Los entornos residenciales suburbanos (chalets y adosados) y las zona agrícolas costeras son un hábitat atractivo para estos vectores, lo que podría explicar por qué cada vez más se conocen casos de infecciones causadas por garrapatas y más y más gente instala mosquiteras enrollables para ventanas o puertas de sus viviendas.

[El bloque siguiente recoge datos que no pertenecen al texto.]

(* ===== verification/Plan.v ===== *)
(** * The plan of a transfer: rsync-cli/src/plan and execute/remote_shell.rs

    What the command line amounts to: filters, metadata, modes, the server's options, the
    command of the remote shell, and the diagnostics.  A function that takes the report
    [&mut Report] gives the diagnostics it adds next to its value.  The files of
    --include-from and --exclude-from are what [read_file] says; a path made of an argument
    is the argument's text, and a message keeps [{err}] for an error of another part. *)

From S2P Require Import Prelude Stream Str Text Filter Chmod Session RemoteArgs Daemon DaemonConfig DaemonClient FsPath Metadata StopAt FileSystem SyncPlan Values TransferSums Core RemoteShell Cli.

(** [fs::read] *)
Class Files := read_file : list Z → option (list Z).

Definition on (asked : bool) (diagnostic : Diagnostic) : Report :=
  if asked then [diagnostic] else [].
Definition on_some {A} (value : option A) (f : A → Diagnostic) : Report :=
  match value with Some value => [f value] | None => [] end.

(** ** Filters *)

Definition CVS_EXCLUDE_PATTERNS : list (list Z) :=
  lit <$> ["RCS"; "SCCS"; "CVS"; "CVS.adm"; "RCSLOG"; "cvslog.*"; "tags"; "TAGS"; ".make.state";
           ".nse_depinfo"; "*~"; "#*"; ".#*"; ",*"; "_$*"; "*$"; "*.old"; "*.bak"; "*.BAK";
           "*.orig"; "*.rej"; ".del-*"; "*.a"; "*.olb"; "*.o"; "*.obj"; "*.so"; "*.exe"; "*.Z";
           "*.elc"; "*.ln"; "core"; ".svn"; ".git"; ".hg"; ".bzr"]%string.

Los efectos indirectos de estas temperaturas más cálidas provocan simultáneamente el debilitamiento de los sistemas inmunológicos humanos y afectan el comportamiento de las personas, aumentando la exposición a los vectores: con mejor clima, más aire libre, más ventanas abiertas, menos ropa…

¿Y yo qué puedo hacer?

Obviando todo lo que se podría hacer a nivel político o social, las soluciones son bastante simples aunque ninguna de ellas es absolutamente eficaz:

  • individualmente: ir probando los repelentes más populares hasta encontrar uno que nos funcione. A algunos les funcionan las pulseritas con citronella, a otros los repelentes líquidos frotados en los brazos, a otros los repelentes de casa. Como cada persona tiene una piel distinta (con sus correspondientes secreciones) no hay un remedio universal para todos los mosquitos en todos los lugares. En cuanto a las garrapatas, tener en cuenta si se ha hecho ejercicio al aire libre y tenerlas en cuenta como factor de riesgo, la mayoría de los casos en que una garrapata produce complicaciones serias es porque nadie se acordó de un día en el campo y lo que podía traer consigo y se ha dejado pasar demasiado tiempo hasta que se descubre que era el bichito el que estaba provocando las fiebres.
  • en el hogar: las mosquiteras son el remedio más eficaz y son sencillas de instalar; los ahuyentadores electrónicos, por lo general, no tienen muy buena prensa y hay quienes no descansan bien o son alérgicos a los insecticias líquidos o en pastillas con dispensador electrónico que se venden en los supermercados. Una trampa para mosquitos también produce buenos resultados; haz una búsqueda por Internet y prueba con alguna que sea realista (la de la botella con azúcar y levadura lo parece) para colocarla en el pasillo o una zona central de la casa por donde tengan que pasar los mosquitos antes de entrar en los dormitorios.